Work to be completed: How many of the lines in the data contain "subst"? Give only the number.

(Dataset entries)
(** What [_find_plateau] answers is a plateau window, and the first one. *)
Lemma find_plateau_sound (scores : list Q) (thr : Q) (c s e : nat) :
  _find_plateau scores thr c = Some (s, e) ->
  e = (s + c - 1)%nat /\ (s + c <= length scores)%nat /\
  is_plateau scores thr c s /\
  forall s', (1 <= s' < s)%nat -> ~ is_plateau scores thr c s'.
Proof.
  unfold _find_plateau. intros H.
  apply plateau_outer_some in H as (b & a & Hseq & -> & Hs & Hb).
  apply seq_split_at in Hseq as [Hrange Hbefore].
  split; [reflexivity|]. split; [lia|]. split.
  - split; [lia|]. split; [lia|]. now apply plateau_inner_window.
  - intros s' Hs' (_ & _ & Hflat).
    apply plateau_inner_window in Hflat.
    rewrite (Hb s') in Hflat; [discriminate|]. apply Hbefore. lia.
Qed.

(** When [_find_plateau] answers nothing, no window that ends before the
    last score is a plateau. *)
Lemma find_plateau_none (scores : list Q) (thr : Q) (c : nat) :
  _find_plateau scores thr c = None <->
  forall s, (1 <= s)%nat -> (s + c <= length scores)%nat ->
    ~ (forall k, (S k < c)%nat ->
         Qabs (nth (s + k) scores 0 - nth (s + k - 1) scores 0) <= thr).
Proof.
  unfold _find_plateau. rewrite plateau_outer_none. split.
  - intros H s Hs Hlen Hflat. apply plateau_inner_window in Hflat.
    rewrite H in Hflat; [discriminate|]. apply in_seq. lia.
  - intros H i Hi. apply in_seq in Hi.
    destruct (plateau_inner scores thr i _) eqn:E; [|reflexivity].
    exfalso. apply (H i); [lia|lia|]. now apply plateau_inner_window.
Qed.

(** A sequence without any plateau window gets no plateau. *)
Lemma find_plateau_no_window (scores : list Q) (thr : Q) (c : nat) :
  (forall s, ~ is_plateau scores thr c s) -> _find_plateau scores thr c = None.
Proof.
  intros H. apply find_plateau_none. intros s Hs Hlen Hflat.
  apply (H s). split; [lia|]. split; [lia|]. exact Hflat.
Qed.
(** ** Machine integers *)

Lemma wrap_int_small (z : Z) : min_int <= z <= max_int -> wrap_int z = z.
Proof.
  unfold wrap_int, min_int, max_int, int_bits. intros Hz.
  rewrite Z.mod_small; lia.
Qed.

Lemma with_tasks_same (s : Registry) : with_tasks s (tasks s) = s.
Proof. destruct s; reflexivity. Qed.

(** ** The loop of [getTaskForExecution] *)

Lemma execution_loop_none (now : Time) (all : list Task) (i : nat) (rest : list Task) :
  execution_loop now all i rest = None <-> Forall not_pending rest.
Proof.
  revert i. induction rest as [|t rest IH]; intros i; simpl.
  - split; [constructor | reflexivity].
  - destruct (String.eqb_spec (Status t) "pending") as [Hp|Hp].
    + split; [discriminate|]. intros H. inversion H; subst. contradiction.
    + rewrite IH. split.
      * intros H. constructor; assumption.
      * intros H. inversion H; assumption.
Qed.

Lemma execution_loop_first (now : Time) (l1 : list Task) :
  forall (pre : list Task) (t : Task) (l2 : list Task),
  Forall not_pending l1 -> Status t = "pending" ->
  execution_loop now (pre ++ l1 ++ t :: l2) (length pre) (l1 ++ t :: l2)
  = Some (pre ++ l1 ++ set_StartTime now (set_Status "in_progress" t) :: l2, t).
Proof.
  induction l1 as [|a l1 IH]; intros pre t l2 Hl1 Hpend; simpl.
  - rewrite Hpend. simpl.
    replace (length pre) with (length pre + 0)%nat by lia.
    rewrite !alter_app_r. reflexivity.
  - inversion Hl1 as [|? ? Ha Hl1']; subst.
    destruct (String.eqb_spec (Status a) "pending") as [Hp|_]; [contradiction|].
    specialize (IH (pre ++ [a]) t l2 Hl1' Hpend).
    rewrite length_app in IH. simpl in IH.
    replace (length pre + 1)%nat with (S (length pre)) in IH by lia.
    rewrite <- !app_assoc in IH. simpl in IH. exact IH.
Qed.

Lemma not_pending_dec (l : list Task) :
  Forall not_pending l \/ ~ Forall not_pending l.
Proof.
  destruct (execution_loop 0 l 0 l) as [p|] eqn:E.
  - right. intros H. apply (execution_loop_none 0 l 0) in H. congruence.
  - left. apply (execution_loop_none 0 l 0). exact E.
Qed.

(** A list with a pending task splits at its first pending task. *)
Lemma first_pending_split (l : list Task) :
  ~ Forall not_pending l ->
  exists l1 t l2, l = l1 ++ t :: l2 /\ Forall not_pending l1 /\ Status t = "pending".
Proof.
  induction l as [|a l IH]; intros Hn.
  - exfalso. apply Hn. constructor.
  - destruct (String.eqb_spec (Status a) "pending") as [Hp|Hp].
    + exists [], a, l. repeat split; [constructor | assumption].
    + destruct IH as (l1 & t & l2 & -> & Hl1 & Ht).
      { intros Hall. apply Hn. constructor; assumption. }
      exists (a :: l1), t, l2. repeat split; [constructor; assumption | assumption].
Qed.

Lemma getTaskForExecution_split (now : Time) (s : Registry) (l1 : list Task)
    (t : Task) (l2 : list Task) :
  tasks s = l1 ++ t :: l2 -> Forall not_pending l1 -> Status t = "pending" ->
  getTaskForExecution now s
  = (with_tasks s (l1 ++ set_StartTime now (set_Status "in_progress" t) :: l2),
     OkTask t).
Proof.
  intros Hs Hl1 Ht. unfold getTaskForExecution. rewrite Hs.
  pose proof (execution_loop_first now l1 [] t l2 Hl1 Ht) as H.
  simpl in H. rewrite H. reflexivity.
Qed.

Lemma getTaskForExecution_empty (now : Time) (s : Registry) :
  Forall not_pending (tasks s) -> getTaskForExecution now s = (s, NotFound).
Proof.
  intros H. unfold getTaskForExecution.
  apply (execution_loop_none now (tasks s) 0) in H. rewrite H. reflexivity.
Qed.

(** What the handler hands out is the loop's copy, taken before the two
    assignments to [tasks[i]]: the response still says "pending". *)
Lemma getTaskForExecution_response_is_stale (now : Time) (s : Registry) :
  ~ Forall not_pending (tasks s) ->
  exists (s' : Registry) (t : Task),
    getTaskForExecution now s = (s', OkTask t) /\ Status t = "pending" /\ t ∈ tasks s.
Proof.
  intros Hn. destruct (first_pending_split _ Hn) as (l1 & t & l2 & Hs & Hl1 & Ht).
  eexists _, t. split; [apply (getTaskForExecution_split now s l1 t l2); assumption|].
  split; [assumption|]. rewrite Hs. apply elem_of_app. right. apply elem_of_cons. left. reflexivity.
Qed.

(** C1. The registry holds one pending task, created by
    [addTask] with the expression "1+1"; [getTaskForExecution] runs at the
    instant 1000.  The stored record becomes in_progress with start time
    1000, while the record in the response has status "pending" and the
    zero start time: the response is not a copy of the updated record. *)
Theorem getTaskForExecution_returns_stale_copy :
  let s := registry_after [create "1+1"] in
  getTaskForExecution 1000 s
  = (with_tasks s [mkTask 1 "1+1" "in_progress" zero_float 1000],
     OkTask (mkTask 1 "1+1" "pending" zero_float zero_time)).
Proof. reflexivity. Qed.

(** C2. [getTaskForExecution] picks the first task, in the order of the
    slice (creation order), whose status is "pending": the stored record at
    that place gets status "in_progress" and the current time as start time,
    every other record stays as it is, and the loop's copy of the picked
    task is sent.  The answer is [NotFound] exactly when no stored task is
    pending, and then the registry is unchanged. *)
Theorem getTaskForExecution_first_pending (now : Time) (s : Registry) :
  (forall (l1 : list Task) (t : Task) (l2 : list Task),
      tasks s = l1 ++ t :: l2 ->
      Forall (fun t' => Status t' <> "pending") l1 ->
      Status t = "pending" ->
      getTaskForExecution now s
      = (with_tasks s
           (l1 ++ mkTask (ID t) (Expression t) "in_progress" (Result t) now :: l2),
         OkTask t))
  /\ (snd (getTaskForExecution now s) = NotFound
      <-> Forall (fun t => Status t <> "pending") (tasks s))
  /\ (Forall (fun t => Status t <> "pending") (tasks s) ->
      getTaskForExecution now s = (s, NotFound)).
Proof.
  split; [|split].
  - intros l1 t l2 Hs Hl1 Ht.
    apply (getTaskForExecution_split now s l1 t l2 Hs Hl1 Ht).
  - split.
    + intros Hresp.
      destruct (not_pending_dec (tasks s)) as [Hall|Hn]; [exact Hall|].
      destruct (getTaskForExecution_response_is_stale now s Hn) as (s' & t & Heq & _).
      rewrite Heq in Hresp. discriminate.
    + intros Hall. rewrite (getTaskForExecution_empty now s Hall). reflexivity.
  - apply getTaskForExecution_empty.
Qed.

* * *

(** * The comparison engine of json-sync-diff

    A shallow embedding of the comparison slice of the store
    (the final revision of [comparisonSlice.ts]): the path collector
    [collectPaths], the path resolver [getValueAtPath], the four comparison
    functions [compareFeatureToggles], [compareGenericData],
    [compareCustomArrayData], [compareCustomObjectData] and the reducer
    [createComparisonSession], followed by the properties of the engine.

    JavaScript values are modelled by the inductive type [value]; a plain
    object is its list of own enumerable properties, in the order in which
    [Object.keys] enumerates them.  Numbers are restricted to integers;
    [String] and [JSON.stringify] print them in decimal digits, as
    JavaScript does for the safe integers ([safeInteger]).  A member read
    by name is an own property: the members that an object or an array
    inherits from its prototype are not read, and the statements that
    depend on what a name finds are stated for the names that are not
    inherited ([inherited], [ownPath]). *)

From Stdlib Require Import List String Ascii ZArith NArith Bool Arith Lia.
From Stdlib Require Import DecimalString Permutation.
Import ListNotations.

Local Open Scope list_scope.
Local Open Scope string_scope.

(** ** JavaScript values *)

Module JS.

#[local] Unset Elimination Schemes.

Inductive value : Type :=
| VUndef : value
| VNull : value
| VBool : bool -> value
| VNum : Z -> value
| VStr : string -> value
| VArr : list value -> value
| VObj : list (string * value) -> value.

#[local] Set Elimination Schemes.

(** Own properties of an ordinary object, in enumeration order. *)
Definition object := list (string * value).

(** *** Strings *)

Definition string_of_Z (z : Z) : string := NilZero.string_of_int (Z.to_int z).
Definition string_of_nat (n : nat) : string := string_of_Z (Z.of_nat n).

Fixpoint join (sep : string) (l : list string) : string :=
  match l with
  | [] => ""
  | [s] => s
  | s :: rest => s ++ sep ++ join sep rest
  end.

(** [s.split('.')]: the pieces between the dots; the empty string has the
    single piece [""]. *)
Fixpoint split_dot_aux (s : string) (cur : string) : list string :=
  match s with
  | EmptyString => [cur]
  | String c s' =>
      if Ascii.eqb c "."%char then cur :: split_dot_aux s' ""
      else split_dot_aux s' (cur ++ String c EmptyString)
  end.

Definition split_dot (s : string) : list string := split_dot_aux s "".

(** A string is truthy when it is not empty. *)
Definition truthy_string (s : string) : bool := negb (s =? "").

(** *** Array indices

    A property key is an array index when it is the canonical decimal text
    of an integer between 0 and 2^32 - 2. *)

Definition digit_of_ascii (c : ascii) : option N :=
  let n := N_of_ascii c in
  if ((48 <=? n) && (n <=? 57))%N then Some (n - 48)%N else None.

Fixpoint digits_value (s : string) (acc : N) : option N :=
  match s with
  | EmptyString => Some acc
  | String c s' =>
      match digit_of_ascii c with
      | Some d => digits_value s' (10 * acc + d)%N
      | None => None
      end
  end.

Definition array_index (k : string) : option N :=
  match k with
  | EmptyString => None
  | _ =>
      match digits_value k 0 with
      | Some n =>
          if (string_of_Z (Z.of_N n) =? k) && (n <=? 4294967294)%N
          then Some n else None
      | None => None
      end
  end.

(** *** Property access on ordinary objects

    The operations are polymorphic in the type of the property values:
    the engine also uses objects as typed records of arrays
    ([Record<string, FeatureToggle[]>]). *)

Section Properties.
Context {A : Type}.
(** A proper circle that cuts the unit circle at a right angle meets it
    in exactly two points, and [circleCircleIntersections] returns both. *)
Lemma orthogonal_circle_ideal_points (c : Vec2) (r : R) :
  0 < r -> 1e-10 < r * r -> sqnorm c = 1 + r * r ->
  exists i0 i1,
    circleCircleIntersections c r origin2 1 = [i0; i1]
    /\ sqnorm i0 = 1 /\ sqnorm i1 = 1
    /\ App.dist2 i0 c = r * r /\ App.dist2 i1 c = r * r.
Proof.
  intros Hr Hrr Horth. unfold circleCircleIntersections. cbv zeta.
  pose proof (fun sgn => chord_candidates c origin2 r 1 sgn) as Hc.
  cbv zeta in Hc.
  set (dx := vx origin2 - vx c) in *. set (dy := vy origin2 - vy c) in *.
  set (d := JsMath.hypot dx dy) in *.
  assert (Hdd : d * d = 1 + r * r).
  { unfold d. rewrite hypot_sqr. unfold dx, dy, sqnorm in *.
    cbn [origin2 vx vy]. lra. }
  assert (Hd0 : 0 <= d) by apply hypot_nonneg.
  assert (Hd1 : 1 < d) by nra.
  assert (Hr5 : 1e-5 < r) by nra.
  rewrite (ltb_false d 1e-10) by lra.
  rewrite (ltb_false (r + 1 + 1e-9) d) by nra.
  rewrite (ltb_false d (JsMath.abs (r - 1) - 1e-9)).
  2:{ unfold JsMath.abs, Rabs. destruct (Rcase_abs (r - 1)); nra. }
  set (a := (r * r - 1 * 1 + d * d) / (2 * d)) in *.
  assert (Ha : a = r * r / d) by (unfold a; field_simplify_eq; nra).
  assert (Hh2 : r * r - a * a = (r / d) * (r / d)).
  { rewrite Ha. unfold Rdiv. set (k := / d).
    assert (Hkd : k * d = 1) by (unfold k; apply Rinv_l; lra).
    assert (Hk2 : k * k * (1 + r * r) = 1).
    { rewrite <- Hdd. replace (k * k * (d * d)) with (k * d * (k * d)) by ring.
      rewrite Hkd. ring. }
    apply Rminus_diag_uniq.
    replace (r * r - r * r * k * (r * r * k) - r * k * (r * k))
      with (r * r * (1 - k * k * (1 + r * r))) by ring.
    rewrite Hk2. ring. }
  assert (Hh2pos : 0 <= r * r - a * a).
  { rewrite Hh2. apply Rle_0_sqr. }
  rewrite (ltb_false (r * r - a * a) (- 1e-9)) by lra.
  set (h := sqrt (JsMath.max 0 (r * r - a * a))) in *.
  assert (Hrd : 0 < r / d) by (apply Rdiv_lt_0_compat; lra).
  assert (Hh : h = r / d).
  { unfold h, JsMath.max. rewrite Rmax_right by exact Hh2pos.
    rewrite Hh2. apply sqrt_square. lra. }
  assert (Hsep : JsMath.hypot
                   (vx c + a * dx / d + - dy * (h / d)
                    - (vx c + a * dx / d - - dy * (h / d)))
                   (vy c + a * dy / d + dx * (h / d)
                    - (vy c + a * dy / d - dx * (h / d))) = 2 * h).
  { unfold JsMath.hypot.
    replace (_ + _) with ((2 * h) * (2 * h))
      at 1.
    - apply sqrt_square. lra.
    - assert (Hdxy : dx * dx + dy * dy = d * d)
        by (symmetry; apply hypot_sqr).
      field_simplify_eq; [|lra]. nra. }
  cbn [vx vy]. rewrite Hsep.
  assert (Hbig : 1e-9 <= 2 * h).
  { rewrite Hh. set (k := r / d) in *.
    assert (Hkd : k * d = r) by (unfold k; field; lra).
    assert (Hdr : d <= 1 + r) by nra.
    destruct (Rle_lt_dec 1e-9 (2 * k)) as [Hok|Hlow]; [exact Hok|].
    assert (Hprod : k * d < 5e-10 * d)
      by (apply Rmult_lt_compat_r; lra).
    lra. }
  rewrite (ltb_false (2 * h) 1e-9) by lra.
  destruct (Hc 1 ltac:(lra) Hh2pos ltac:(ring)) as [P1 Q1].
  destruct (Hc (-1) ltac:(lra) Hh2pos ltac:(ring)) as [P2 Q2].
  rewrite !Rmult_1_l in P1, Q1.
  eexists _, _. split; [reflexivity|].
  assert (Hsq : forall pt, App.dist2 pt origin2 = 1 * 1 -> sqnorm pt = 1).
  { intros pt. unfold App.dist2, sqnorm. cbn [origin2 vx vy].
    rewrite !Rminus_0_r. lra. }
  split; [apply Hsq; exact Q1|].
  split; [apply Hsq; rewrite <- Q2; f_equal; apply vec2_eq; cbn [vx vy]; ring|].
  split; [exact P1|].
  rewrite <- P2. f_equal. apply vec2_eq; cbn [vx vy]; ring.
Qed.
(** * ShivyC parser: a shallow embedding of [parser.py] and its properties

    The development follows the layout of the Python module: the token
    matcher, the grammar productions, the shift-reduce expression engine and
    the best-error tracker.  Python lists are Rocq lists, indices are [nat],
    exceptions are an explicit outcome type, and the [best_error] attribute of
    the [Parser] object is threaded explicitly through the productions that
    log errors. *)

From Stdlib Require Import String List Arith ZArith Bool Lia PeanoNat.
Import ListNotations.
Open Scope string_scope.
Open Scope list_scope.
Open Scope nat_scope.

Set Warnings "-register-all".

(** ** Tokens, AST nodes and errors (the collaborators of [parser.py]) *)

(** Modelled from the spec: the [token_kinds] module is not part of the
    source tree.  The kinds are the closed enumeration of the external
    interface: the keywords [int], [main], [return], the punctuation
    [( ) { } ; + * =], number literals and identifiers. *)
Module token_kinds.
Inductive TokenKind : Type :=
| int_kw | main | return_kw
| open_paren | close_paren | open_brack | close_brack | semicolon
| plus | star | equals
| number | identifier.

---

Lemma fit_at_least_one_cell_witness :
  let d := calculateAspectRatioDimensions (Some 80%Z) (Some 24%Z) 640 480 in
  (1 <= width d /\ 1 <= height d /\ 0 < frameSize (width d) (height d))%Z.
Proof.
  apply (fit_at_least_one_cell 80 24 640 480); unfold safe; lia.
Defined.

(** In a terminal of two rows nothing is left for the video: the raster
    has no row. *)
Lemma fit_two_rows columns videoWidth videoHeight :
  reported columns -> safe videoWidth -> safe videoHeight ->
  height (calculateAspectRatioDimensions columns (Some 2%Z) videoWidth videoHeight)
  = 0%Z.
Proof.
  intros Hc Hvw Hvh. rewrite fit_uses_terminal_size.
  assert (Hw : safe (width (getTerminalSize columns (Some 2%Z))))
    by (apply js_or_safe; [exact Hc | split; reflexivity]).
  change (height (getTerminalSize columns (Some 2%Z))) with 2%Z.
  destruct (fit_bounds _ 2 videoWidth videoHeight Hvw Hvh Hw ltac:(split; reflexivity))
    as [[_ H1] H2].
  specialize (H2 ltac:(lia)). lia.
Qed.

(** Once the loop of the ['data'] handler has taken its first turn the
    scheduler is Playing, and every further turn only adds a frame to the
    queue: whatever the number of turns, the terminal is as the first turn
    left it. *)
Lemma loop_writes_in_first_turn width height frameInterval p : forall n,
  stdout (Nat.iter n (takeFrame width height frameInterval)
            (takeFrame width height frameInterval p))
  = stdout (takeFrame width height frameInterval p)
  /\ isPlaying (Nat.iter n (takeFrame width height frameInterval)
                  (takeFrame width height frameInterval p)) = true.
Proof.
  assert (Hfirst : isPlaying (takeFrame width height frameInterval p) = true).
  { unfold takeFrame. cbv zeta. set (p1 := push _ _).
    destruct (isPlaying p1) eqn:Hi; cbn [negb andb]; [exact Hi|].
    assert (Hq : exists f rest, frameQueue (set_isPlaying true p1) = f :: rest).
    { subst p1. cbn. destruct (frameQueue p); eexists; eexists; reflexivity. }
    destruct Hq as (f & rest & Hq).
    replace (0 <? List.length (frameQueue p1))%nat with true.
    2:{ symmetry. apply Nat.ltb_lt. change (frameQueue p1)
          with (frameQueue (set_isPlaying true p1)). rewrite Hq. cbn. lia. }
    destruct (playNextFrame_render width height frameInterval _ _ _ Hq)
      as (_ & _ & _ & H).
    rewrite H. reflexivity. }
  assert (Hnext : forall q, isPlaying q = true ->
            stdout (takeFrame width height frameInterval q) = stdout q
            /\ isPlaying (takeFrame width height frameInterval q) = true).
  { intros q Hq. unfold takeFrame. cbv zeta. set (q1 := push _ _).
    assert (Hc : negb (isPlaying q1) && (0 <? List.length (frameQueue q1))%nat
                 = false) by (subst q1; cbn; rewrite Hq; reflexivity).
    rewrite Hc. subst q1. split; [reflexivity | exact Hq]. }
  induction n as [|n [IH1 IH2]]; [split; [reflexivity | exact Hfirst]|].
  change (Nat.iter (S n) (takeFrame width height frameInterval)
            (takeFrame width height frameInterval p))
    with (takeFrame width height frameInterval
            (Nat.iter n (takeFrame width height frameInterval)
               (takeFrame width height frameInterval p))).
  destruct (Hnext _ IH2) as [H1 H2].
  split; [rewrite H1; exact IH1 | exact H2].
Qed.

Worked solution: 5